### BRIEF
Each line of the data holding "rows" should be found and copied.

====== RECORDS TO USE ======

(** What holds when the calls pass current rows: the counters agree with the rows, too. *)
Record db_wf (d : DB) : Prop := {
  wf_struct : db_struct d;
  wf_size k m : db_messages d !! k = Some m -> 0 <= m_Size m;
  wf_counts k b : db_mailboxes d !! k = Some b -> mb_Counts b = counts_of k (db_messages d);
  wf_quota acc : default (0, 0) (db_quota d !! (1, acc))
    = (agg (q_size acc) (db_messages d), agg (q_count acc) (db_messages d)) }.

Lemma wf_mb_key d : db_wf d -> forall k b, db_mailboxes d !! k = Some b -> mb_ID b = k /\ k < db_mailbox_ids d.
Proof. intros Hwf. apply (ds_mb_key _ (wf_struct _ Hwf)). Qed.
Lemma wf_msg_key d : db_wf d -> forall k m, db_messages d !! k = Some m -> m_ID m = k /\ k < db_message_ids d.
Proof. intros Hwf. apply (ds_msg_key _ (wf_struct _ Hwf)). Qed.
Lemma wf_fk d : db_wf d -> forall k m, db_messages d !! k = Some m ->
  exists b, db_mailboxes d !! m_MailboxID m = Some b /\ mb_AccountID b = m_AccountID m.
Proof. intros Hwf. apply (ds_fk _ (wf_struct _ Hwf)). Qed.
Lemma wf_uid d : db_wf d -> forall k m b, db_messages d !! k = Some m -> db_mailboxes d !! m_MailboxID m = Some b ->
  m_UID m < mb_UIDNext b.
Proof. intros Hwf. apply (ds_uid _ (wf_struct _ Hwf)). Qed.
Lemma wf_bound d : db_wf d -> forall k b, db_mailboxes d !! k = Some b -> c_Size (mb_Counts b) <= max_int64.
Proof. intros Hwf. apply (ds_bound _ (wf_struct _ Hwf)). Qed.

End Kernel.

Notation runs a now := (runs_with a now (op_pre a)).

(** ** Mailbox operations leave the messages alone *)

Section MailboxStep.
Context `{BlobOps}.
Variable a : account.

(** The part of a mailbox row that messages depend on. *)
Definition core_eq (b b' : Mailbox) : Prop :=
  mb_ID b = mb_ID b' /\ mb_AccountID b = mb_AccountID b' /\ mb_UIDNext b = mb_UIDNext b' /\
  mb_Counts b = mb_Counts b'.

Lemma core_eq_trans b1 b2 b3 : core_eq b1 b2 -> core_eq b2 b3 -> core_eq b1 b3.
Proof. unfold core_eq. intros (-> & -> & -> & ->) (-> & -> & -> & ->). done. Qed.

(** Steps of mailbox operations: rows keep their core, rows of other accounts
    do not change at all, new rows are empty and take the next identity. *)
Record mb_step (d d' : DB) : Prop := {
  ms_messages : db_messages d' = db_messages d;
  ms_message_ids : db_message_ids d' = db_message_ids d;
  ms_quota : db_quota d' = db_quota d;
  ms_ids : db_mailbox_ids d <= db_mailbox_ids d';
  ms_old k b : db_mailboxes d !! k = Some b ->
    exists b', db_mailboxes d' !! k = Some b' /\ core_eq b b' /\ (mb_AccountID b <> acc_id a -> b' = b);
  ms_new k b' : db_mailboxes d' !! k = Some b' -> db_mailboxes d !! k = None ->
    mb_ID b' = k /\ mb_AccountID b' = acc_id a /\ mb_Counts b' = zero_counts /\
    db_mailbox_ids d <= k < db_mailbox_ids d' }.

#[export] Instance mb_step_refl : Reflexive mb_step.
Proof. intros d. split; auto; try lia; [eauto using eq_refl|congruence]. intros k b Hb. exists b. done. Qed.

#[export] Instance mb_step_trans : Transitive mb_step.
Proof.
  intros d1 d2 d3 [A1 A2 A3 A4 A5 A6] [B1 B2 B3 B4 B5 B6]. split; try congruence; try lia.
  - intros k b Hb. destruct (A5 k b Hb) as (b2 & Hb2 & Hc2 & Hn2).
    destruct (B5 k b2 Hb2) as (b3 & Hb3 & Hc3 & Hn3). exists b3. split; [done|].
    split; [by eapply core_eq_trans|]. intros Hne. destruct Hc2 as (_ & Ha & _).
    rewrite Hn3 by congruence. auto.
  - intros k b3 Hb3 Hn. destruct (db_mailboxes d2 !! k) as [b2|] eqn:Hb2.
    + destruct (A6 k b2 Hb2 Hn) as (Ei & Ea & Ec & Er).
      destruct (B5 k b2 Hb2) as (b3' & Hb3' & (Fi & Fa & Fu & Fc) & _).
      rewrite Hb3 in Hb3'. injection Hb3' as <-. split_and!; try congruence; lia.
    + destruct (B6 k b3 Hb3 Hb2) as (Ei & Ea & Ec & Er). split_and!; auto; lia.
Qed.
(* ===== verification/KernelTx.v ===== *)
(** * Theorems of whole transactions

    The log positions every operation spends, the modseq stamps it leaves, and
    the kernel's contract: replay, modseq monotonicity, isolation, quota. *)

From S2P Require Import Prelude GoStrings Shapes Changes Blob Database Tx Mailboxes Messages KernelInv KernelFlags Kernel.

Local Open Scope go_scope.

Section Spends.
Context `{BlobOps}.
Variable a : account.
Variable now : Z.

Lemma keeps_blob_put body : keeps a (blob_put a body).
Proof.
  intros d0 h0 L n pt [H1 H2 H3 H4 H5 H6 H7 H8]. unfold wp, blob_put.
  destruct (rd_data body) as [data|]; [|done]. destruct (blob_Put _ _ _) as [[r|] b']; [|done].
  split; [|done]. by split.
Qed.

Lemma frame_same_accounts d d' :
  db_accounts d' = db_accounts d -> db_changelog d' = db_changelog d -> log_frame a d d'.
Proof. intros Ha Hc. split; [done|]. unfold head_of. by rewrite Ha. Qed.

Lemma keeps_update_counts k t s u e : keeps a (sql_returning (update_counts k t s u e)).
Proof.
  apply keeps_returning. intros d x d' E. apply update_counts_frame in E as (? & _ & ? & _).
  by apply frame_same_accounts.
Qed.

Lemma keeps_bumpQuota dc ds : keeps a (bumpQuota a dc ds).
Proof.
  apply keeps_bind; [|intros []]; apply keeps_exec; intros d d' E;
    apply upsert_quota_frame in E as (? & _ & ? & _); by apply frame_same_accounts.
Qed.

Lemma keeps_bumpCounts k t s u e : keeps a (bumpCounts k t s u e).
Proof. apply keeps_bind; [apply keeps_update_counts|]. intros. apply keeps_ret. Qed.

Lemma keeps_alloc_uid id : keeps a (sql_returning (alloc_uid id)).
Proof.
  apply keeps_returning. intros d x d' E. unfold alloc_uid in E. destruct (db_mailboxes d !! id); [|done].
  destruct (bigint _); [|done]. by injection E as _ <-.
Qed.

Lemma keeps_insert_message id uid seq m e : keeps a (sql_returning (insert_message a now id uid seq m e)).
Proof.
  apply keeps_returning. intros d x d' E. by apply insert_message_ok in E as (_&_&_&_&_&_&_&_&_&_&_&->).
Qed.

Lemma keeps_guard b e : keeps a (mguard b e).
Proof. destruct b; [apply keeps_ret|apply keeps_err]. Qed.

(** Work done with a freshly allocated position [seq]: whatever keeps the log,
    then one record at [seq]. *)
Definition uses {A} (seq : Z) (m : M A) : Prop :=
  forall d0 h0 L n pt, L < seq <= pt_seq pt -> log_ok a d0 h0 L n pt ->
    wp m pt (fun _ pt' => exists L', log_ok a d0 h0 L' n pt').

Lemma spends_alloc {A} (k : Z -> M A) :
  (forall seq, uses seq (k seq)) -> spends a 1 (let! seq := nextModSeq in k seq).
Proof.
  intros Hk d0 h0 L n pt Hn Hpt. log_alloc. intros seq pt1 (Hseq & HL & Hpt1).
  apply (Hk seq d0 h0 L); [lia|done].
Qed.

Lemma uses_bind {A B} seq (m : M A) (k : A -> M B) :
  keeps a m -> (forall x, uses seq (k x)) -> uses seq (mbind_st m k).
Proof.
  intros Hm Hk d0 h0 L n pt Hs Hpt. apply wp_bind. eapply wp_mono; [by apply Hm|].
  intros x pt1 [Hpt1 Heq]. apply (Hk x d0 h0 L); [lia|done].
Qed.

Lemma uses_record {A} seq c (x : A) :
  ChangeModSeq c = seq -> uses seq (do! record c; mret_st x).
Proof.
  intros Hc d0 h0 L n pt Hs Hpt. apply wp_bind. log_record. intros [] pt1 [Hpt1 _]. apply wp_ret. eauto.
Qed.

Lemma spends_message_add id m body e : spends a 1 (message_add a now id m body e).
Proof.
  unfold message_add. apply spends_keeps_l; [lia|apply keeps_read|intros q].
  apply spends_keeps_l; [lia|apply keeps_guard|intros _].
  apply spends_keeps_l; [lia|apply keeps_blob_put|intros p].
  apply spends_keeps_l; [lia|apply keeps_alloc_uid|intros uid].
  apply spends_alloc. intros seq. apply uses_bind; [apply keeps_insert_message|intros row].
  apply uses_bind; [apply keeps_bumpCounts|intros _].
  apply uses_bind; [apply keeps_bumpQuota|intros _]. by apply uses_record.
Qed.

======

### RESULT BELOW
(** What holds when the calls pass current rows: the counters agree with the rows, too. *)
(** Steps of mailbox operations: rows keep their core, rows of other accounts
    do not change at all, new rows are empty and take the next identity. *)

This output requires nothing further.